Zum übrigen Beschwerdevorbringen ist zu bemerken, daß die dem Beschwerdeführer von einem Polizeiamtsarzt bescheinigte Minderung der Erwerbsfähigkeit von 100 % keineswegs bedeutet, daß er auch stark gehbehindert im Sinne des § 29b Abs. 4 StVO 1960 ist. Dasselbe gilt für die ihm attestierte "Immobilität" im Zusammenhang mit der Gewährung von Pflegegeld. Schließlich sind die vom Beschwerdeführer gerügten Verzögerungen zwischen einzelnen Schritten des Verwaltungsverfahrens sowie die Umstände, daß ihm offenbar irrtümlich ein eine andere Person betreffendes Gutachten zur Stellungnahme übermittelt und sein Name teilweise unrichtig wiedergegeben wurde, ohne Einfluß auf die Rechtmäßigkeit des angefochtenen Bescheides. Nichts deutet darauf hin, daß der belangten Behörde die vom Beschwerdeführer vermuteten Verwechslungen unterlaufen sind.

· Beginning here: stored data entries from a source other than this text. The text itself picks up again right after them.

(** [coalesce_or_redistribute]: nothing to do for a root (beyond
    [adjust_root]) or a node within [min_size, max_size); otherwise
    prefer redistributing with the left sibling, then the right one,
    then coalescing with the left, then the right; [fuel] bounds the
    levels the coalescing climbs. *)
Fixpoint coalesce_or_redistribute (fuel : nat) (p : Z) : ixM bool :=
  match fuel with
  | O => throw OutOfFuel
  | S fuel =>
      let! n := fetch_node p in
      if is_root_page n then adjust_root p else
      let! h := get_hdr in
      let num_vals := get_num_vals n in
      if (get_min_size h <=? num_vals) && (num_vals <? get_max_size h) then ret false else
      let! _ := fetch_node (parent n) in
      let! prev := get_prev_node p in
      let! next := get_next_node p in
      let need (c : IxNode K) := get_min_size h * 2 <=? get_num_vals c + num_vals in
      let! pv := fetch_opt prev in
      let! nx := fetch_opt next in
      let cond (o : option (Z * IxNode K)) (b : IxNode K -> bool) :=
        match o with Some (_, c) => b c && (parent n =? parent c) | None => false end in
      let pg (o : option (Z * IxNode K)) := match o with Some (q, _) => q | None => 0 end in
      (if cond pv need then redistribute (pg pv) p (parent n) 1
       else if cond nx need then redistribute (pg nx) p (parent n) 0
       else if cond pv (fun c => negb (need c)) then
         let! _ := coalesce (coalesce_or_redistribute fuel) (pg pv) p (parent n) 1 in ret tt
       else if cond nx (fun c => negb (need c)) then
         let! _ := coalesce (coalesce_or_redistribute fuel) (pg nx) p (parent n) 0 in ret tt
       else throw AssertFailed) ;;
      ret true
  end.

(** [delete_entry]: remove the key from its leaf, fix the ancestors'
    copy of a removed first key, and rebalance.  An [InternalError]
    (absent key, or a failed bound check while rebalancing) is caught;
    the method returns [false] in every case. *)
Definition delete_entry (fuel : nat) (key : K) (value : Rid) : ixM bool :=
  let! lp := find_leaf_page fuel key in
  catchM (fun e => match e with IxErr InternalError => true | _ => false end)
    (let! leaf := fetch_node lp in
     let is_del_first := kcmp key (get_key leaf 0) =? 0 in
     let old_key := get_key leaf 0 in
     let! rm := lift (remove kcmp leaf key) in
     put_node lp rm.1 ;;
     (if is_del_first then
        let! leaf := fetch_node lp in
        maintain_parent fuel lp old_key (get_key leaf 0)
      else ret tt) ;;
     let! _ := coalesce_or_redistribute fuel lp in
     ret false)
    (ret false) ;;
  ret false.

(** ** Positions in the leaf level *)

(** [IxIndexHandle::lower_bound]/[upper_bound]: the leaf position of
    the first key [>=] (resp. [>]) [key]; past the end of a leaf that
    is not the last one, the start of the next leaf. *)
Definition leaf_position (slot_of : IxNode K -> K -> Z) (fuel : nat) (key : K) : ixM Iid :=
  let! lp := find_leaf_page fuel key in
  let! leaf := fetch_node lp in
  let target_slot := slot_of leaf key in
  let! h := get_hdr in
  if target_slot =? get_size leaf then
    if negb (lp =? last_leaf_ h) then ret (mkIid (next_leaf leaf) 0)
    else ret (mkIid lp (get_size leaf))
  else ret (mkIid lp target_slot).

Definition lower_bound_iid (fuel : nat) (key : K) : ixM Iid :=
  leaf_position (lower_bound kcmp) fuel key.
Definition upper_bound_iid (fuel : nat) (key : K) : ixM Iid :=
  leaf_position (upper_bound kcmp) fuel key.

(** [IxIndexHandle::binary_search]: the position of an equal key, or
    [{-1, -1}]. *)
Definition binary_search_iid (fuel : nat) (key : K) : ixM Iid :=
  let! lp := find_leaf_page fuel key in
  let! leaf := fetch_node lp in
  let target_slot := binary_search kcmp leaf key in
  if target_slot =? -1 then ret (mkIid (-1) (-1)) else ret (mkIid lp target_slot).

(** [leaf_end]: one past the last key of the last leaf. *)
Definition leaf_end : ixM Iid :=
  let! h := get_hdr in
  let! n := fetch_node (last_leaf_ h) in
  ret (mkIid (last_leaf_ h) (get_size n)).

(** [leaf_begin]: the first slot of the first leaf. *)
Definition leaf_begin : ixM Iid :=
  let! h := get_hdr in ret (mkIid (first_leaf_ h) 0).

(** [IxIndexHandle::get_rid]: the rid at a leaf position. *)
Definition get_rid_iid (iid : Iid) : ixM Rid :=
  let! n := fetch_node (iid_page_no iid) in
  if get_size n <=? iid_slot_no iid then throw IndexEntryNotFoundError
  else get_rid n (iid_slot_no iid).

(** ** [IxScan] *)

Record IxScan := mkIxScan { scan_iid_ : Iid; scan_end_ : Iid }.

Definition scan_is_end (sc : IxScan) : bool := bool_decide (scan_iid_ sc = scan_end_ sc).

(** [IxScan::next]: the next slot, moving to the next leaf at the end
    of a leaf that is not the last one. *)
Definition scan_next (sc : IxScan) : ixM IxScan :=
  assertM (negb (scan_is_end sc)) ;;
  let iid := scan_iid_ sc in
  let! n := fetch_node (iid_page_no iid) in
  assertM (is_leaf n) ;;
  assertM (iid_slot_no iid <? get_num_vals n) ;;
  let slot := iid_slot_no iid + 1 in
  let! h := get_hdr in
  if negb (iid_page_no iid =? last_leaf_ h) && (slot =? get_num_vals n) then
    ret (mkIxScan (mkIid (next_leaf n) 0) (scan_end_ sc))
  else ret (mkIxScan (mkIid (iid_page_no iid) slot) (scan_end_ sc)).

(** [IxScan::rid]. *)
Definition scan_rid (sc : IxScan) : ixM Rid :=
  let! n := fetch_node (iid_page_no (scan_iid_ sc)) in
  get_rid n (iid_slot_no (scan_iid_ sc)).

(** The rids a scan yields until [is_end], as the executors' loop
    [for (; !scan->is_end(); scan->next()) scan->rid()] collects them;
    [fuel] bounds the number of steps. *)
Fixpoint scan_all (fuel : nat) (sc : IxScan) : ixM (list Rid) :=
  if scan_is_end sc then ret [] else
  match fuel with
  | O => throw OutOfFuel
  | S fuel =>
      let! r := scan_rid sc in
      let! sc' := scan_next sc in
      let! rs := scan_all fuel sc' in
      ret (r :: rs)
  end.

(** ** The integer-key helpers of the compaction scan

    [key_int] reads the first column as a C++ [int] ([*(int * )key]);
    the source asserts that column is INT. *)
Section int_keys.
Context (key_int : K -> Z).

Definition first_ind_key : ixM Z :=
  let! h := get_hdr in
  let! n := fetch_node (first_leaf_ h) in
  if get_size n =? 0 then ret 1 else ret (key_int (get_key n 0)).

Definition last_ind_key : ixM Z :=
  let! h := get_hdr in
  let! n := fetch_node (last_leaf_ h) in
  if get_size n =? 0 then ret 0 else ret (key_int (get_key n (get_size n - 1))).

(** [find_ind_key_at]: [Some key] for [true] with [ret = key]. *)
Definition find_ind_key_at (iid : Iid) : ixM (option Z) :=
  if iid_page_no iid =? -1 then ret None else
  let! n := fetch_node (iid_page_no iid) in
  if get_size n <=? iid_slot_no iid then ret None
  else ret (Some (key_int (get_key n (iid_slot_no iid)))).

End int_keys.

End ops.

(** [IxManager::create_index] (outside [src/]): the file header page,
    the leaf header page (a sentinel linked to the root from both
    sides) and an empty root leaf. *)
Definition create_index {K} (btree_order : Z) : IxIndexHandle K :=
  mkIxIndexHandle
    (mkIxFileHdr IX_INIT_ROOT_PAGE IX_INIT_ROOT_PAGE IX_INIT_ROOT_PAGE 3 btree_order)
    (<[IX_INIT_ROOT_PAGE := mkIxNode true IX_NO_PAGE IX_LEAF_HEADER_PAGE IX_LEAF_HEADER_PAGE [] []]>
      (<[IX_LEAF_HEADER_PAGE := mkIxNode true IX_NO_PAGE IX_INIT_ROOT_PAGE IX_INIT_ROOT_PAGE [] []]> ∅))
    3.

(** ** The result of [delete_entry] *)

(** [delete_entry] returns [false] on every path that returns: after
    deleting the key, after the [InternalError] of an absent key, and
    after a failed rebalancing alike; its result never reports whether
    a key was deleted. *)
Theorem delete_entry_false {K} (kcmp : K -> K -> Z) zero_key fuel key value s b :
  fst (delete_entry kcmp zero_key fuel key value s) = Ok b -> b = false.
Proof.
  unfold delete_entry, bindM at 1.
  destruct (find_leaf_page kcmp fuel key s) as [[lp|e] s1]; [|done].
  unfold bindM at 1. destruct (catchM _ _ _ s1) as [[?|e] s2]; cbn; [by intros [=]|done].
Qed.

Lemma delete_entry_false_witness :
  fst (delete_entry int_cmp (int_key 0) 5 (int_key 1) (mkRid 1 0)
         (snd (insert_entry int_cmp (int_key 0) 5 (int_key 1) (mkRid 1 0) (create_index 3)))) = Ok false /\
  false = false.
Proof.
  split; [vm_compute; reflexivity|].
  exact (delete_entry_false int_cmp (int_key 0) 5 (int_key 1) (mkRid 1 0)
           (snd (insert_entry int_cmp (int_key 0) 5 (int_key 1) (mkRid 1 0) (create_index 3))) false
           ltac:(vm_compute; reflexivity)).
Defined.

Der angefochtene Bescheid war gemäß § 42 Abs. 2 Z. 3 lit. b VwGG aufzuheben, weil der Sachverhalt in einem wesentlichen Punkt einer Ergänzung bedurft hätte. Es wäre zu prüfen gewesen, wieso laut lungenfachärztlichem Befund eine Untersuchung unter Belastung nicht möglich gewesen sein soll und welche Bedeutung der Aussage, der Beschwerdeführer könne kaum gehen, beizumessen ist.

Der Zuspruch von Aufwandersatz gründet sich auf die §§ 47 ff VwGG in Verbindung mit der Verordnung BGBl. Nr. 416/1994. Das Mehrbehren betreffend Stempelgebührenersatz war abzuweisen, weil diesbezüglich nur ein Betrag von S 510,-- (S 240,-- für zwei Beschwerdeausfertigungen, S 120,-- für die Vollmachtsurkunde und S 150,-- für eine Ausfertigung des angefochtenen Bescheides) zugesprochen werden konnte.